Exercise 18: Optical Flow with RAFT
Use the pre-trained RAFT model from torchvision to compute optical flow between consecutive frames. Visualize the flow using a color wheel encoding (hue = direction, saturation = magnitude).
Exercise 19: Temporal Pooling Strategies
Implement and compare three temporal pooling strategies: (a) average pooling across time, (b) max pooling across time, (c) temporal attention pooling with learnable queries. Measure performance differences on a small classification task.
Exercise 20: Video Feature Extraction
Extract per-frame CLIP features for a set of videos and implement three temporal aggregation methods: mean pooling, temporal transformer, and LSTM. Compare the resulting video representations for retrieval.
Applied Exercises
Exercise 21: Action Recognition on UCF-101
Fine-tune a pre-trained Video Swin Transformer on UCF-101. Report top-1 and top-5 accuracy. Compare with a baseline that averages per-frame CLIP features.
Exercise 22: Video Classification Pipeline
Build a complete video classification pipeline: data loading, augmentation, model training with mixed precision, multi-clip evaluation, and confusion matrix visualization. Target 85%+ accuracy on UCF-101.
Exercise 23: Video-Text Retrieval
Implement a video-text retrieval system using per-frame CLIP features with temporal aggregation. Evaluate on a subset of MSR-VTT using Recall@1, Recall@5, and Recall@10.
Exercise 24: Video Summarization
Build a simple video summarization system that: (a) extracts features for each frame, (b) clusters frames by visual similarity, (c) selects representative frames from each cluster, and (d) generates captions for selected frames.
Exercise 25: Activity Detection
Implement a simple temporal action detection system: extract features with a sliding window, classify each window, and apply non-maximum suppression to produce temporal segments. Evaluate on a subset of ActivityNet.
Challenge Exercises
Exercise 26: Video Transformer from Scratch
Implement a complete video vision transformer with tubelet embedding, divided space-time attention, and classification head. Train on Kinetics-400 (or a subset) and report accuracy.
Exercise 27: SlowFast Implementation
Implement the SlowFast architecture with lateral connections between the two pathways.
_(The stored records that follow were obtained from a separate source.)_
Lemma find_cookie_skip name l rest : token name = true -> Forall (other_cookie name) l ->
  find_cookie (name +:+ "=") ((cookie_text <$> l) ++ rest) = find_cookie (name +:+ "=") rest.
Proof.
  intros [_ Hname]%andb_true_iff Hl. induction Hl as [|[n v] l Hp Hl IH]; [done|].
  destruct Hp as ([Hc Hn]%andb_true_iff & Hne & _). simpl in *.
  rewrite trim_pair, strip_other by done. exact IH.
Qed.

(** The [Cookie] header with [pair] among other cookies. *)
Definition cookie_header (before : list (string * string)) (pair : string) (after : list (string * string)) : string :=
  join_pairs ((cookie_text <$> before) ++ pair :: (cookie_text <$> after)).

Lemma find_in_cookie_header name before v after : token name = true -> clean v = true ->
  Forall (other_cookie name) before -> Forall (other_cookie name) after ->
  find_cookie (name +:+ "=") (split_semicolons (cookie_header before (cookie_text (name, v)) after)) = nonempty v.
Proof.
  intros Hname Hv Hb Ha. unfold cookie_header. pose proof Hname as [Hc Hn]%andb_true_iff.
  assert (forall l, Forall (other_cookie name) l ->
    Forall (fun p => every_char (not_char ";") p = true) (cookie_text <$> l)) as Hsemi.
  { intros l Hl. apply Forall_fmap. eapply Forall_impl; [exact Hl|]. intros p. apply cookie_text_semicolon. }
  rewrite find_in_header.
  - rewrite find_cookie_skip by done. rewrite <- (app_nil_r (cookie_text <$> after)).
    pose proof (find_cookie_skip name after [] Hname Ha) as Hafter.
    simpl find_cookie in Hafter |- *. rewrite trim_pair, trim_back_clean by done.
    change (String "=" v) with ("=" +:+ v). rewrite <- str_app_assoc, strip_same. simpl.
    rewrite trim_clean, Hafter by done. by destruct v.
  - by destruct before.
  - apply Forall_app. split; [by apply Hsemi|]. constructor; [|by apply Hsemi].
    unfold cookie_text. rewrite every_char_app, clean_semicolon by done. exact (clean_semicolon v Hv).
Qed.

Lemma attributes_suffix domain secure c : exists rest, cookie_attributes domain secure c = c +:+ rest.
Proof.
  unfold cookie_attributes. destruct secure, domain; eexists; rewrite ?str_app_assoc; try done.
  symmetry. apply str_app_nil.
Qed.

Lemma cookie_pair_first s t rest : every_char (not_char ";") s = true ->
  cookie_pair ((s +:+ String ";" t) +:+ rest) = s.
Proof.
  intros Hs. rewrite str_app_assoc. change (String ";" t +:+ rest) with (String ";" (t +:+ rest)).
  unfold cookie_pair. by rewrite split_first.
Qed.

Lemma session_cookie_pair name jwt ttl domain secure : clean name = true -> clean jwt = true ->
  cookie_pair (build_session_cookie name jwt ttl domain secure) = cookie_text (name, jwt).
Proof.
  intros Hn Hj. unfold build_session_cookie. destruct (attributes_suffix domain secure
    (name +:+ "=" +:+ jwt +:+ "; Path=/; HttpOnly; SameSite=Lax; Max-Age=" +:+ show_i64 ttl)) as [rest ->].
  change ("; Path=/; HttpOnly; SameSite=Lax; Max-Age=" +:+ show_i64 ttl) with
    (String ";" (" Path=/; HttpOnly; SameSite=Lax; Max-Age=" +:+ show_i64 ttl)).
  rewrite <- (str_app_assoc "=" jwt), <- (str_app_assoc name), cookie_pair_first; [done|].
  rewrite !every_char_app, !clean_semicolon by done. done.
Qed.

Lemma clear_cookie_pair name domain secure : clean name = true ->
  cookie_pair (build_clear_session_cookie name domain secure) = cookie_text (name, EmptyString).
Proof.
  intros Hn. unfold build_clear_session_cookie. destruct (attributes_suffix domain secure
    (name +:+ "=; Path=/; HttpOnly; SameSite=Lax; Max-Age=0")) as [rest ->].
  change "=; Path=/; HttpOnly; SameSite=Lax; Max-Age=0"%string with
    ("=" +:+ String ";" " Path=/; HttpOnly; SameSite=Lax; Max-Age=0").
  rewrite <- (str_app_assoc name), cookie_pair_first; [done|].
  rewrite !every_char_app, !clean_semicolon by done. done.
Qed.

Section Cookie.
Context {crypto : Crypto} (st : AppState) (cookies : CookieConfig).
(** [jsonwebtoken]: a token of the issuer decodes under its secret until it expires, and
    its text is base64 and dots. *)
Context (Hdecode : forall now secret claims t, encode_session secret claims = Ok t -> st_iss claims = ISSUER ->
  timestamp now < st_exp claims -> decode_session now secret t = Ok claims).
Context (Hclean : forall secret claims t, encode_session secret claims = Ok t -> clean t = true /\ t <> EmptyString).

(** The session cookie comes back as the session. A browser that keeps the cookie set
    by the callback and sends it with any other cookies, in any order, is recognised as
    the user who logged in, until the session expires; the cookie set by the logout, sent
    back, is no session. *)
Theorem session_cookie_round_trip now now' email name jwt before after auth :
  generate_session_token now (as_jwt_secret st) email name (as_session_ttl_secs st) = Ok jwt ->
  token (as_cookie_name st) = true ->
  Forall (other_cookie (as_cookie_name st)) before -> Forall (other_cookie (as_cookie_name st)) after ->
  i_in 64 (timestamp now + as_session_ttl_secs st) -> timestamp now' < timestamp now + as_session_ttl_secs st ->
  let set_cookie := build_session_cookie (as_cookie_name st) jwt (as_session_ttl_secs st)
                      (cc_domain cookies) (cc_secure cookies) in
  let clear := build_clear_session_cookie (as_cookie_name st) (cc_domain cookies) (cc_secure cookies) in
  get_profile st now' (mkHeaders (Some (cookie_header before (cookie_pair set_cookie) after)) auth) = Ok (email, name) /\
  get_profile st now' (mkHeaders (Some (cookie_header before (cookie_pair clear) after)) None) = Err unauthorized.
Proof.
  intros Hg Hn Hb Ha Hi Ht. pose proof Hn as [Hnc _]%andb_true_iff.
  unfold generate_session_token in Hg. rewrite wrap_i_small in Hg by done.
  destruct (encode_session _ _) as [t|e] eqn:He; simpl in Hg; [|done]. injection Hg as ->.
  destruct (Hclean _ _ _ He) as [Hjc Hjne].
  intros set_cookie clear. unfold get_profile, from_request_parts, extract_session_token. simpl.
  unfold set_cookie, clear. rewrite session_cookie_pair, clear_cookie_pair by done.
  rewrite !find_in_cookie_header by done. simpl. split; [|done].
  destruct jwt as [|c jwt]; [done|]. simpl. unfold decode_session_token.
  by rewrite (Hdecode _ _ _ _ He).
Qed.
End Cookie.

(** ** A concrete provider *)

(** Keys are strings; an ID token is its nonce, signed by the key of the document. *)
Definition demo_kid (_ : string) : result (option string) string := Ok (Some "k1"%string).

Definition demo_claims (id_token : string) : IdTokenClaims :=
  mkIdTokenClaims (Some "ann@x"%string) "Ann" (Some true) None None (Some id_token) None None None.

Definition demo_decode (_ : Algorithm) (k _ : string) (_ : option string) (t : string) : result IdTokenClaims string :=
  if bool_decide (k = "modulus"%string) then Ok (demo_claims t) else Err "InvalidSignature"%string.

Definition demo_parse_claims (text : string) : result IdTokenClaims string := Ok (demo_claims text).

Definition demo_jwks (body : string) : result (list JwkEntry) string :=
  Ok [mkJwk (Some "k1"%string) "RSA" None (Some body) (Some "AQAB"%string) None None None].

Definition demo_token (text : string) : result OAuthTokenResponse string :=
  Ok (mkTokenResponse "access" (Some text) None).

Definition demo_origin (url : string) : option string :=
  if starts_with "https://app" url then Some "https://app"%string
  else if starts_with "https://evil" url then Some "https://evil"%string else None.

Definition demo_oauth : OAuthConfig :=
  mkOAuthConfig "client" (Some "secret"%string) "https://api/callback" None "https://idp/auth" "https://idp/token" None
    "openid" "https://app/" [].

Definition demo_login_step := login_step (fun n _ => Ok n) (fun x _ => Ok x) demo_kid demo_decode
  Ok demo_parse_claims demo_jwks demo_token (fun _ => Err "none"%string) demo_origin
  (fun _ => true) show_u64 demo_state (mkCookieConfig None true) (Some demo_oauth).

Definition demo_random (n : string) : LoginRandom := mkLoginRandom ("s" +:+ n) "challenge" "verifier" ("n" +:+ n).

Definition demo_replies (nonce : string) : ProviderReplies :=
  mkReplies (Answer 200 (Ok nonce)) (Answer 200 (Ok "modulus"%string)) (NoAnswer "none").

(** Two logins, the second with an address elsewhere; a callback is replayed, and one is
    answered with the other's nonce. *)
Definition demo_logins : list login_event :=
  [EvLogin Served (demo_random "1") (Some " /meeting/7 "%string);
   EvLogin Served (demo_random "2") (Some "https://evil/x"%string);
   EvCallback Served 1 "s1" "c1"; EvCallback Served 2 "s1" "c1"; EvExchanged Served 0 0 1 (demo_replies "n1");
   EvCallback Served 2 "s2" "c2"; EvExchanged Served 0 0 2 (demo_replies "n1");
   EvLogin Served (demo_random "3") (Some "https://evil/x"%string); EvCallback Served 3 "s3" "c3";
   EvExchanged Served 0 0 3 (demo_replies "n3"); EvLogin LostBefore (demo_random "4") None;
   EvCallback Served 4 "s4" "c4"].

Definition redirections (out : list login_output) : list (option OAuthRequestRow * string * string) :=
  omap (fun o => match o with Responded from (RedirectWithCookie u c) => Some (from, u, c) | _ => None end) out.

Lemma redirection_in out from url cookie :
  (from, url, cookie) ∈ redirections out -> Responded from (RedirectWithCookie url cookie) ∈ out.
Proof.
  intros ([f []|] & Hin & Hr)%list_elem_of_omap; simplify_eq/=. done.
Qed.

Definition demo_out : list login_output := (run demo_login_step (login_new (Some (jwks_new 0))) demo_logins).2.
Train on UCF-101 and compare with single-pathway baselines.
Exercise 28: Video Diffusion
Extend a pre-trained image diffusion model with temporal attention layers for video generation. Generate 16-frame clips conditioned on text prompts and evaluate temporal consistency.
Exercise 29: Long-Form Video Understanding
Build a hierarchical video understanding system: extract clip-level features, aggregate with a temporal transformer, and classify hour-long videos. Test on a dataset of movie genres or lecture topics.
Exercise 30: Video Object Tracking
Implement a simple video object tracking system using CLIP features: given a bounding box in the first frame, track the object through subsequent frames using feature matching. Compare with correlation-based tracking.